Collected data entries
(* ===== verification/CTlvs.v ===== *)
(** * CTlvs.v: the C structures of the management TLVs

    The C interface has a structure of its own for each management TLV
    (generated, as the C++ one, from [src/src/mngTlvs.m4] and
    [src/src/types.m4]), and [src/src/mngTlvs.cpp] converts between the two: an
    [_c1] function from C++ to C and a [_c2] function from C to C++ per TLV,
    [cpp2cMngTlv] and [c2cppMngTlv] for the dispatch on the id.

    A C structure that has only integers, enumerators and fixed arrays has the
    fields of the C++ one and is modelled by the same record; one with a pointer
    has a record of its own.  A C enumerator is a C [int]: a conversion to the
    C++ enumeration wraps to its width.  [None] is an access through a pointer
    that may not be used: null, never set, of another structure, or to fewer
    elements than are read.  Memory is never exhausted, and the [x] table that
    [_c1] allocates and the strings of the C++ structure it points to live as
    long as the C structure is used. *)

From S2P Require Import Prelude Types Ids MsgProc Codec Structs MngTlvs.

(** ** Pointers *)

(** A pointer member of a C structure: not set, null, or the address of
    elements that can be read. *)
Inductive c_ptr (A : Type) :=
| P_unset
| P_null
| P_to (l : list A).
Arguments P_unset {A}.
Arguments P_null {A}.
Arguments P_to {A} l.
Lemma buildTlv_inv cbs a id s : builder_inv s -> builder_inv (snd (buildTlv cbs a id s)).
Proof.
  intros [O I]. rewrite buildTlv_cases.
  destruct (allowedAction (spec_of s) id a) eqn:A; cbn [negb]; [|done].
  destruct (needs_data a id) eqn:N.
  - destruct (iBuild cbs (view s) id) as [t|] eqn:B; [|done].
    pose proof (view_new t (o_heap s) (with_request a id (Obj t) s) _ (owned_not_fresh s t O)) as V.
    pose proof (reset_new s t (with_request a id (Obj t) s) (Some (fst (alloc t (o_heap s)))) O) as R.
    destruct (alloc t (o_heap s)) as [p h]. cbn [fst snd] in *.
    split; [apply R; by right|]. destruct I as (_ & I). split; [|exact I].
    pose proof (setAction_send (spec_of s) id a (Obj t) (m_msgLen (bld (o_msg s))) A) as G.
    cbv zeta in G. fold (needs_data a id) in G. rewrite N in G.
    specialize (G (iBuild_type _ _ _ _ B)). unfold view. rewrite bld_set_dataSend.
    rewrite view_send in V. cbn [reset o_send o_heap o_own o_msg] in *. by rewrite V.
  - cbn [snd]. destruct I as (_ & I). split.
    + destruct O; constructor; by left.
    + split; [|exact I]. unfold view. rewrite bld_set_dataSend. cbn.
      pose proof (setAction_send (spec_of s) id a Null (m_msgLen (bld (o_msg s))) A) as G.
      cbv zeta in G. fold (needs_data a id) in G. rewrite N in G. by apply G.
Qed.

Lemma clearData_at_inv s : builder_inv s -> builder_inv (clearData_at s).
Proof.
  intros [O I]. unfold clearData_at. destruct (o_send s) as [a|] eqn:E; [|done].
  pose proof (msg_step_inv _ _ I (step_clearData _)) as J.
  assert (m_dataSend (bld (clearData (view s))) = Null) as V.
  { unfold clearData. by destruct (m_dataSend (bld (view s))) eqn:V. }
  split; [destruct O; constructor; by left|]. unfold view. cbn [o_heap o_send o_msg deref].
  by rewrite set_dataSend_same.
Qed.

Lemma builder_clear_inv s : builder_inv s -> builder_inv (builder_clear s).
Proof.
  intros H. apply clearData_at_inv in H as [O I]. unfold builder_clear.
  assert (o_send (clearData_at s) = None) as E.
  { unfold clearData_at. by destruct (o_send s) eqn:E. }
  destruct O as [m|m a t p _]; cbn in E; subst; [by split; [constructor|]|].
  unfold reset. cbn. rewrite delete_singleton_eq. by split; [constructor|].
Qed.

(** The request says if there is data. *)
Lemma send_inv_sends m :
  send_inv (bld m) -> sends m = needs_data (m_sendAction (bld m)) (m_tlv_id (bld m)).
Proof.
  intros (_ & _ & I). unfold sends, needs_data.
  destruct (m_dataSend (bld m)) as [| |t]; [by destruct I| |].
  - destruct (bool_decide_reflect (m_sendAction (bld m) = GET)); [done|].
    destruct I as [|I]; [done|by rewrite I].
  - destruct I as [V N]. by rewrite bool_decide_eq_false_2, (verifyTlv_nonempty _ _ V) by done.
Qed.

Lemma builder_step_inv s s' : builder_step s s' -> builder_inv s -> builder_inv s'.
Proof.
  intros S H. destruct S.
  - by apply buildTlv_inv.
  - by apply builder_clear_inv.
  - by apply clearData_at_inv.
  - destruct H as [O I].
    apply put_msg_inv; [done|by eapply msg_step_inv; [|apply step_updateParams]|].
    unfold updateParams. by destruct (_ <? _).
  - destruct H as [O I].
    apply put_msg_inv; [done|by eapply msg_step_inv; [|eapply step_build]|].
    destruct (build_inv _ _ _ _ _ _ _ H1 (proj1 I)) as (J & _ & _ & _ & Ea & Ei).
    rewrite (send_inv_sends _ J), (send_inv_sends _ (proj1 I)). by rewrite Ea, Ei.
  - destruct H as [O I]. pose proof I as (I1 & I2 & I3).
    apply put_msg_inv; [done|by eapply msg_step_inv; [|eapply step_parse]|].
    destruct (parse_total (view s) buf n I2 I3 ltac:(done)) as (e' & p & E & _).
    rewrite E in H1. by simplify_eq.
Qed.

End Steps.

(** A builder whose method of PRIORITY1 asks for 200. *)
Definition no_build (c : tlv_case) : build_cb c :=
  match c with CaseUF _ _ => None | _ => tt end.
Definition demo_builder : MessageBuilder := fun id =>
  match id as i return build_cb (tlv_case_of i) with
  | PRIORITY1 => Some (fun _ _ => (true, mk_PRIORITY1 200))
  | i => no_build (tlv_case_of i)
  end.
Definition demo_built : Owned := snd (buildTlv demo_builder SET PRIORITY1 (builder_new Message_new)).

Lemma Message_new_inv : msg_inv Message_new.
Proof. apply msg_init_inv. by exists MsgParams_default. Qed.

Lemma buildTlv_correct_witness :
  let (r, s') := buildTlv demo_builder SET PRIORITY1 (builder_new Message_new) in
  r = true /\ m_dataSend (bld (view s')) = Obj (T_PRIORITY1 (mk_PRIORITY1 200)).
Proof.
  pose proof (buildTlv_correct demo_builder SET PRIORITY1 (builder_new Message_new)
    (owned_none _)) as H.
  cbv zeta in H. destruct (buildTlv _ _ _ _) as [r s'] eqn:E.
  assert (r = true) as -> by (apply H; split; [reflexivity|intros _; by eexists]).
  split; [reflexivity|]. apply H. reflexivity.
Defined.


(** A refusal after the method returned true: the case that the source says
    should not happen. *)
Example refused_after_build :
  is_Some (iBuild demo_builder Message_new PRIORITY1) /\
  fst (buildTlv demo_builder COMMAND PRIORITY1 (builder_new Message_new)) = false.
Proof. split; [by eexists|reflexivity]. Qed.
...
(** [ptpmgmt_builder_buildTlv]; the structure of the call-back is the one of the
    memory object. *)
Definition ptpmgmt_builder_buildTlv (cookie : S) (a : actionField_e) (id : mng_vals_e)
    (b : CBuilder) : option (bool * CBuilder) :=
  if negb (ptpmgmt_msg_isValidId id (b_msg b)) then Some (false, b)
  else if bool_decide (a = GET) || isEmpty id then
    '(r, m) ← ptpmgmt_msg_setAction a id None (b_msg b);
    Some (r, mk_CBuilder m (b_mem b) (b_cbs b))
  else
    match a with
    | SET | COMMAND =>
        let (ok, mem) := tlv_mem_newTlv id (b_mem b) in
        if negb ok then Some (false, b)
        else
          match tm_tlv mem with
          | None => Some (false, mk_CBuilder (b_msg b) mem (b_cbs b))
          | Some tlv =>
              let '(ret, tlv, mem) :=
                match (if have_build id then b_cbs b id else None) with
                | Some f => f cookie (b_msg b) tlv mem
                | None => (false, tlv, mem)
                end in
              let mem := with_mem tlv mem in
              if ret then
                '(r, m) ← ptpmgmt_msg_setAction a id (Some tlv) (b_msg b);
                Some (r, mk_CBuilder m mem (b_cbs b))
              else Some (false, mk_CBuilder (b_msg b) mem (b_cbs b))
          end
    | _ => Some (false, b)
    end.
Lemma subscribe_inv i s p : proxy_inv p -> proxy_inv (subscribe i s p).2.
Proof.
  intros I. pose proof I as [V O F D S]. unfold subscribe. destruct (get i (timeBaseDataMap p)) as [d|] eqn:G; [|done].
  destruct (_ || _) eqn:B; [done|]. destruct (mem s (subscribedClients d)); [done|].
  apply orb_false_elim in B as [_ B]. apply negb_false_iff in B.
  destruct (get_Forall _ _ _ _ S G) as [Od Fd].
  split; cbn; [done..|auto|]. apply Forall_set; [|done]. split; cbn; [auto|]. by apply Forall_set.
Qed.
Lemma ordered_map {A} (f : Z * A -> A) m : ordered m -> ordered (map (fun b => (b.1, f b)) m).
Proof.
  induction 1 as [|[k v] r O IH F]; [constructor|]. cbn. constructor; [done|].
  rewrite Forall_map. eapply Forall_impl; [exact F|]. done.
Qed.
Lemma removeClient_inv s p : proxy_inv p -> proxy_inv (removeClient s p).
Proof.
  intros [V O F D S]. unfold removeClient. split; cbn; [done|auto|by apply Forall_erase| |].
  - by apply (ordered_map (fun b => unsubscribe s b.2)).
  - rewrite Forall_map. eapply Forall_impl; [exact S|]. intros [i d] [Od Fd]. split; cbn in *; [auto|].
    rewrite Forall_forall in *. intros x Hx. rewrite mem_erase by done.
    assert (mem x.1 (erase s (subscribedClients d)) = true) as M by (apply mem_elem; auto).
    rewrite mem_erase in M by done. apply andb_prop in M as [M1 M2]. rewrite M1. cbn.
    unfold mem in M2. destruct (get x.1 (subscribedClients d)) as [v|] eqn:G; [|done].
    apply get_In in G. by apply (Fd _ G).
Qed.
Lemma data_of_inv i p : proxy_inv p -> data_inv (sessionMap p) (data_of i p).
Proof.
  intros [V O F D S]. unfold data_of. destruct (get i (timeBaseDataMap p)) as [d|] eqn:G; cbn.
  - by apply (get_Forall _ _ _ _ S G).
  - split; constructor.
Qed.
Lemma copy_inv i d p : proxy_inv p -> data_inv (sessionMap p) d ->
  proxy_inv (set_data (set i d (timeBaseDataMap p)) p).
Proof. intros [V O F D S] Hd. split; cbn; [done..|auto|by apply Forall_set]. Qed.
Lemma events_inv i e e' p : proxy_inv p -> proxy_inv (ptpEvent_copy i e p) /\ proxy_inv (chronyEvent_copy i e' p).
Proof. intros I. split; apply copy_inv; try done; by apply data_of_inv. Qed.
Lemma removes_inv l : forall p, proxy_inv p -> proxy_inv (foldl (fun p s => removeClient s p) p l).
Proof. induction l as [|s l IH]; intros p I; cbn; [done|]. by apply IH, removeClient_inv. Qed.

**Assignment**
Set down, unchanged, only those lines above that fall between the line with "SET | COMMAND =>" and the line with "destruct (_ ||", the two end lines included.

**Exercise output**
    | SET | COMMAND =>
        let (ok, mem) := tlv_mem_newTlv id (b_mem b) in
        if negb ok then Some (false, b)
        else
          match tm_tlv mem with
          | None => Some (false, mk_CBuilder (b_msg b) mem (b_cbs b))
          | Some tlv =>
              let '(ret, tlv, mem) :=
                match (if have_build id then b_cbs b id else None) with
                | Some f => f cookie (b_msg b) tlv mem
                | None => (false, tlv, mem)
                end in
              let mem := with_mem tlv mem in
              if ret then
                '(r, m) ← ptpmgmt_msg_setAction a id (Some tlv) (b_msg b);
                Some (r, mk_CBuilder m mem (b_cbs b))
              else Some (false, mk_CBuilder (b_msg b) mem (b_cbs b))
          end
    | _ => Some (false, b)
    end.
Lemma subscribe_inv i s p : proxy_inv p -> proxy_inv (subscribe i s p).2.
Proof.
  intros I. pose proof I as [V O F D S]. unfold subscribe. destruct (get i (timeBaseDataMap p)) as [d|] eqn:G; [|done].
  destruct (_ || _) eqn:B; [done|]. destruct (mem s (subscribedClients d)); [done|].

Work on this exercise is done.